Tout d'abord, il faut insister sur le fait que cette décision n'aura qu'un impact limité sur le processus de Brexit. Il est impensable que les députés à la Chambre des Communes votent contre le résultat du référendum du 23 juin. Le chef du Parti travailliste, Jeremy Corbyn, ayant déclaré que son parti respecterait la décision du peuple britannique, il y aura une majorité écrasante en faveur du Brexit, quel que soit les opinions personnelles des députés sur le sujet.
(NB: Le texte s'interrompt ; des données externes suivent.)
(** [parts.join(sep)] *)
Fixpoint join (sep : jsstring) (parts : list jsstring) : jsstring :=
  match parts with
  | [] => []
  | [p] => p
  | p :: rest => p ++ sep ++ join sep rest
  end.

(** [/^\d+$/.test(s)] *)
Definition all_digits (s : jsstring) : bool :=
  match s with
  | [] => false
  | _ => forallb is_digit s
  end.

(** The integer that a string of decimal digits writes. *)
Definition parseInt_digits (s : jsstring) : Z :=
  fold_left (fun acc c => 10 * acc + (Z.of_N c - 48))%Z s 0%Z.

(** A Number that is an integer or [Infinity]. *)
Inductive number :=
| Finite (z : Z)
| Infinity.

Definition number_eqb (a b : number) : bool :=
  match a, b with
  | Finite x, Finite y => (x =? y)%Z
  | Infinity, Infinity => true
  | _, _ => false
  end.

(** The double nearest to an integer [z >= 0], ties going to the even
    significand: below 2^53 the integer itself; above, the 53 leading bits
    [q] of [z] rounded by the bits [r] that follow them; [Infinity] from
    2^1024 on. *)
Definition to_double (z : Z) : number :=
  (if z <? 2 ^ 53 then Finite z
   else
     let e := Z.log2 z - 52 in
     let q := Z.shiftr z e in
     let r := z - Z.shiftl q e in
     let half := 2 ^ (e - 1) in
     let q' :=
       if r <? half then q
       else if half <? r then q + 1
       else if Z.even q then q else q + 1 in
     let v := Z.shiftl q' e in
     if 2 ^ 1024 <=? v then Infinity else Finite v)%Z.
Là où il y avait sans doute une majorité en faveur du maintien avant le référendum, la majorité des députés est aujourd'hui favorable à la sortie, vu le résultat du scrutin du 23 juin. Seuls les nationalistes écossais (une cinquantaine de députés) ont dit qu'il voteraient contre l'invocation de l'Article 50. De toute façon, le gouvernement fera appel contre ce jugement et pourrait obtenir gain de cause devant une instance supérieure.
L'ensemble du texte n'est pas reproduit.